Let’s see some of the characteristics of namespaces and how they can help us in different scenarios:
让我们看看命名空间的一些特性,以及它们如何在不同的场景中帮助我们:
- A namespace is managed as a Kubernetes resource.
- 命名空间作为Kubernetes资源进行管理。
- A namespace provides scope for resources such as containers, Pods,Services, or ReplicaSets. The names of resources need to be unique within a namespace, but not across them.
- 命名空间为容器、Pod、服务或复制集等资源提供作用域。资源的名称在命名空间内必须是唯一的,但不能跨命名空间。
- By default, namespaces provide scope for resources, but nothing isolates those resources and prevents access from one resource to another. For example, a Pod from a development namespace can access another Pod from a production namespace as long as the Pod IP address is known. However, there are Kubernetes plugins that provide networking isolation to achieve true multitenancy across namespaces if desired.
- 默认情况下,命名空间为资源提供作用域,但没有任何东西可以隔离这些资源并阻止从一个资源到另一个资源的访问。例如,只要Pod IP地址已知,来自开发命名空间的Pod就可以访问来自生产命名空间的另一个Pod。然而,如果需要的话,有一些Kubernetes插件可以提供网络隔离以实现跨名称空间的真正多租户。
- Some other resources such as namespaces themselves, nodes, and PersistentVolumes do not belong to namespaces and should have unique cluster-wide names.
- 其他一些资源(如命名空间本身、节点和PersistentVolume)不属于命名空间,应该具有唯一的群集范围的名称。
- Each Kubernetes Service belongs to a namespace and gets a corresponding DNS address that has the namespace in the form of < service-name >.< namespacename >.svc.cluster.local. So the namespace name is in the URI of every Service belonging to the given namespace. That’s one reason it is vital to name namespaces wisely.
- 每个Kubernetes服务都属于一个命名空间,并获取相应的DNS地址,该地址的命名空间格式为< Service name >< namespacename >.svc.cluster.local。因此,命名空间名称位于属于给定命名空间的每个服务的URI中。所以去为每个命名空间进行谨慎的命名是至关重要的。
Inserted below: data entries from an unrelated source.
(** [Math.sin(angle) * 0.5 + 0.5] *)
Lemma channel_near (angle exact tol : R) :
  - tol <= angle - exact <= tol ->
  exists v : R,
    Binary64.add (Binary64.mul (Binary64.sin (Num angle)) (Num 0.5))
      (Num 0.5) = Num v /\
    - (tol + 0.00000000000003) <= v - (sin exact * 0.5 + 0.5)
      <= tol + 0.00000000000003.
Proof.
  intros Htol.
  destruct (sin64_near angle) as (s & -> & Hs).
  pose proof (SIN_bound angle).
  destruct (mul64_near s 0.5) as (m & -> & Hm); [lra |].
  destruct (add64_near m 0.5) as (v & -> & Hv); [lra | lra |].
  exists v. split; [reflexivity |].
  pose proof (sin_lipschitz angle exact) as Hl.
  assert (Rabs (angle - exact) <= tol) by (apply Rabs_le; lra).
  pose proof (Rle_abs (sin angle - sin exact)).
  pose proof (Rle_abs (- (sin angle - sin exact))) as H'.
  rewrite Rabs_Ropp in H'. lra.
Qed.

(** The colour [getColor] computes in binary64 is within 5e-13 of the exact
    one, channel by channel. *)
Lemma getColor64_near (n : R) :
  0 <= n <= 20000 ->
  exists r g b : R,
    Binary64.getColor (Num n) =
      {| Main.r := Num r; Main.g := Num g; Main.b := Num b |} /\
    Rabs (r - (sin (n / 10000 * PI * 2) * 0.5 + 0.5)) <= 0.0000000000005 /\
    Rabs (g - (sin (n / 10000 * PI * 2 + 2 * PI / 3) * 0.5 + 0.5))
      <= 0.0000000000005 /\
    Rabs (b - (sin (n / 10000 * PI * 2 + 4 * PI / 3) * 0.5 + 0.5))
      <= 0.0000000000005.
Proof.
  intros Hn. unfold Binary64.getColor. cbv zeta.
  destruct (phase_near n Hn) as (phi & -> & Hphi & Hrange).
  destruct (offset_near 2) as (c2 & -> & Hc2 & Hr2); [lra |].
  destruct (offset_near 4) as (c4 & -> & Hc4 & Hr4); [lra |].
  destruct (add64_near phi c2) as (a2 & -> & Ha2); [lra | lra |].
  destruct (add64_near phi c4) as (a4 & -> & Ha4); [lra | lra |].
  destruct (channel_near phi (n / 10000 * PI * 2) 0.0000000000001)
    as (r & -> & Hred); [lra |].
  destruct (channel_near a2 (n / 10000 * PI * 2 + 2 * PI / 3)
              0.0000000000003) as (g & -> & Hgreen); [lra |].
  destruct (channel_near a4 (n / 10000 * PI * 2 + 4 * PI / 3)
              0.0000000000003) as (b & -> & Hblue); [lra |].
  exists r, g, b. split; [reflexivity |].
  repeat split; apply Rabs_le; lra.
Qed.

Lemma sin_turn (t : R) : sin (t + 2 * PI) = sin t.
Proof.
  replace (t + 2 * PI) with (t + 2 * INR 1 * PI) by (simpl; lra).
  apply sin_period.
Qed.

(** The red channel of index 0 and of the capacity. *)
Lemma red64_of_first :
  Main.r (Binary64.getColor (JsNum.of_nat 0)) = Num 0.5.
Proof.
  unfold Binary64.getColor, JsNum.of_nat. cbv zeta. cbn [Main.r INR].
  rewrite INR_maxPoints.
  unfold Binary64.div. rewrite jsnum_div_Num by lra.
  replace (0 / 10000) with 0 by lra. rewrite round64_0, PI64_value.
  unfold Binary64.mul. cbn [JsNum.mul]. rewrite Rmult_0_l, round64_0.
  cbn [JsNum.mul]. rewrite Rmult_0_l, round64_0.
  unfold Binary64.sin. cbn [JsNum.sin]. rewrite sin_0, round64_0.
  cbn [JsNum.mul]. rewrite Rmult_0_l, round64_0.
  unfold Binary64.add. cbn [JsNum.add]. rewrite Rplus_0_l.
  apply round64_half.
Qed.

Lemma red64_of_capacity :
  exists v : R,
    Main.r (Binary64.getColor (JsNum.of_nat (0 + Main.maxPoints))) = Num v /\
    v < 0.5.
Proof.
  unfold Binary64.getColor, JsNum.of_nat. cbv zeta. cbn [Main.r].
  rewrite Nat.add_0_l, INR_maxPoints.
  unfold Binary64.div. rewrite jsnum_div_Num by lra.
  replace (10000 / 10000) with 1 by lra. rewrite round64_1, PI64_value.
  unfold Binary64.mul at 3. cbn [JsNum.mul]. rewrite Rmult_1_l, round64_PI.
  unfold Binary64.mul at 2. cbn [JsNum.mul]. rewrite round64_2PI.
  unfold Binary64.sin. cbn [JsNum.sin].
  set (d := 2 * PI - 884279719003555 / 281474976710656 * 2).
  pose proof PI_lower. pose proof PI_upper.
  assert (0.000000000000000168 <= d <= 0.000000000000000369) as Hd
    by (unfold d; lra).
  assert (sin (884279719003555 / 281474976710656 * 2) = - sin d) as ->.
  { rewrite <- sin_neg, <- (sin_turn (- d)). f_equal. unfold d. lra. }
  pose proof (sin_lower d ltac:(lra)) as Hlow.
  assert (d * d * d <= d * 0.01) by nra.
  assert (sin d <= d).
  { pose proof (sin_lt_x d ltac:(lra)). lra. }
  destruct (round64_rel (- sin d) 0.000000000000001) as (s & -> & Hs);
    [lra | lra |].
  unfold Binary64.mul. cbn [JsNum.mul].
  destruct (round64_rel (s * 0.5) 0.000000000000001) as (m & -> & Hm);
    [lra | lra |].
  unfold Binary64.add. cbn [JsNum.add].
  destruct (round64_rel (m + 0.5) 0.5) as (v & -> & Hv); [lra | lra |].
  exists v. split; [reflexivity | lra].
Qed.

End Binary64Facts.


(** C9: the hue cycle has the capacity as its period up to rounding only.
    For every slot index [i] below the capacity, the colours [getColor]
    computes in binary64 for [i] and for [i + maxPoints] have finite
    channels, and each channel of the one is within 1e-12 of the same
    channel of the other. *)
Theorem color_periodicity (i : nat) :
  i < Main.maxPoints ->
  exists r g b r' g' b' : R,
    Binary64.getColor (JsNum.of_nat i) =
      {| Main.r := Num r; Main.g := Num g; Main.b := Num b |} /\
    Binary64.getColor (JsNum.of_nat (i + Main.maxPoints)) =
      {| Main.r := Num r'; Main.g := Num g'; Main.b := Num b' |} /\
    (Rabs (r' - r) <= 0.000000000001)%R /\
    (Rabs (g' - g) <= 0.000000000001)%R /\
    (Rabs (b' - b) <= 0.000000000001)%R.
Proof.
  intros Hi. unfold JsNum.of_nat. rewrite plus_INR, INR_maxPoints.
  assert (0 <= INR i <= 10000)%R as Hn.
  { split; [apply pos_INR |]. rewrite <- INR_maxPoints. apply le_INR. lia. }
  set (n := INR i) in *. clearbody n.
  destruct (getColor64_near n) as (r & g & b & -> & Hr & Hg & Hb);
    [lra |].
  destruct (getColor64_near (n + 10000)%R)
    as (r' & g' & b' & -> & Hr' & Hg' & Hb'); [lra |].
  exists r, g, b, r', g', b'. do 2 (split; [reflexivity |]).
  replace ((n + 10000) / 10000 * PI * 2)%R
    with (n / 10000 * PI * 2 + 2 * PI)%R in * by lra.
  replace (n / 10000 * PI * 2 + 2 * PI + 2 * PI / 3)%R
    with (n / 10000 * PI * 2 + 2 * PI / 3 + 2 * PI)%R in * by lra.
  replace (n / 10000 * PI * 2 + 2 * PI + 4 * PI / 3)%R
    with (n / 10000 * PI * 2 + 4 * PI / 3 + 2 * PI)%R in * by lra.
  rewrite sin_turn in Hr', Hg', Hb'.
  repeat split.
  - replace (r' - r)%R with ((r' - (sin (n / 10000 * PI * 2) * 0.5 + 0.5))
      - (r - (sin (n / 10000 * PI * 2) * 0.5 + 0.5)))%R by lra.
    eapply Rle_trans; [apply Rabs_triang |]. rewrite Rabs_Ropp. lra.
  - replace (g' - g)%R
      with ((g' - (sin (n / 10000 * PI * 2 + 2 * PI / 3) * 0.5 + 0.5))
      - (g - (sin (n / 10000 * PI * 2 + 2 * PI / 3) * 0.5 + 0.5)))%R by lra.
    eapply Rle_trans; [apply Rabs_triang |]. rewrite Rabs_Ropp. lra.
  - replace (b' - b)%R
      with ((b' - (sin (n / 10000 * PI * 2 + 4 * PI / 3) * 0.5 + 0.5))
      - (b - (sin (n / 10000 * PI * 2 + 4 * PI / 3) * 0.5 + 0.5)))%R by lra.
    eapply Rle_trans; [apply Rabs_triang |]. rewrite Rabs_Ropp. lra.
Qed.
- ResourceQuotas provide constraints that limit the aggregated resource consumption per namespace. With ResourceQuotas, a cluster administrator can control the number of objects per type that are allowed in a namespace. For example, a developer namespace may allow only five ConfigMaps, five Secrets, five Services,five ReplicaSets, five PersistentVolumeClaims, and ten Pods.
- 资源配额服务提供了对每个命名空间的聚合资源消耗的约束和限制。使用资源配额服务,群集管理员可以控制命名空间中每种资源类型的对象数。例如,开发人员命名空间可能只允许五个配置映射、五个敏感数据资源集、五个服务、五个副本集、五个PersistentVolumeClaims(持久化容量声明)和十个POD。
- ResourceQuotas can also limit the total sum of computing resources we can request in a given namespace. For example, in a cluster with a capacity of 32 GB RAM and 16 cores, it is possible to allocate half of the resources—16 GB RAM and 8 cores—for the production namespace, 8 GB RAM and 4 cores for staging environment, 4 GB RAM and 2 cores for development, and the same amount for testing namespaces. The ability of imposing resource constraints on a group of objects by using namespaces and ResourceQuotas is invaluable.
- 资源配额服务还可以限制给定命名空间中请求的计算资源总量。例如,在容量为32 GB RAM和16个内核的集群中,可以分配一半的资源,16 GB RAM和8个内核用于生产命名空间,8 GB RAM和4个内核用于暂存环境,4 GB RAM和2个内核用于开发,相同数量的资源用于测试命名空间。通过使用命名空间和资源配额对一组对象施加资源约束的能力是非常宝贵的。
1.3 Discussion
1.3 讨论
We’ve only briefly covered a few of the main Kubernetes concepts we use in this book.However, there are more primitives used by developers on a day-by-day basis. Forexample, if you create a containerized service, there are collections of Kubernetes objects you can use to reap all the benefits of Kubernetes. Keep in mind, these are only the objects used by application developers to integrate a containerized service into Kubernetes. There are also other concepts used by administrators to enable developers to manage the platform effectively. Figure 1-4 gives an overview of the multitude of Kubernetes resources that are useful for developers.
我们在本书中只简要介绍了Kubernetes的几个主要概念,但是,开发人员每天都在使用更多的原语。例如,如果您创建一个容器化服务,那么可以使用Kubernetes对象的集合来获取Kubernetes的所有属性内容。请记住,这些只是应用程序开发人员用于将容器化服务集成到Kubernetes中的对象。管理员还使用了其他概念,使开发人员能够有效地管理平台。图1-4概述了对开发人员有用的大量Kubernetes资源。 
Figure 1-4. Kubernetes concepts for developers
With time, these new primitives give birth to new ways of solving problems, and some of these repetitive solutions become patterns. Throughout this book, rather than describing a Kubernetes resource in detail, we will focus on Kubernetes aspects that are proven as patterns.
随着时间的推移,这些新的原语产生了解决问题的新方法,其中一些重复的解决方案成为模式。在本书中,我们将重点介绍被证明是模式的Kubernetes方面,而不是详细描述Kubernetes资源。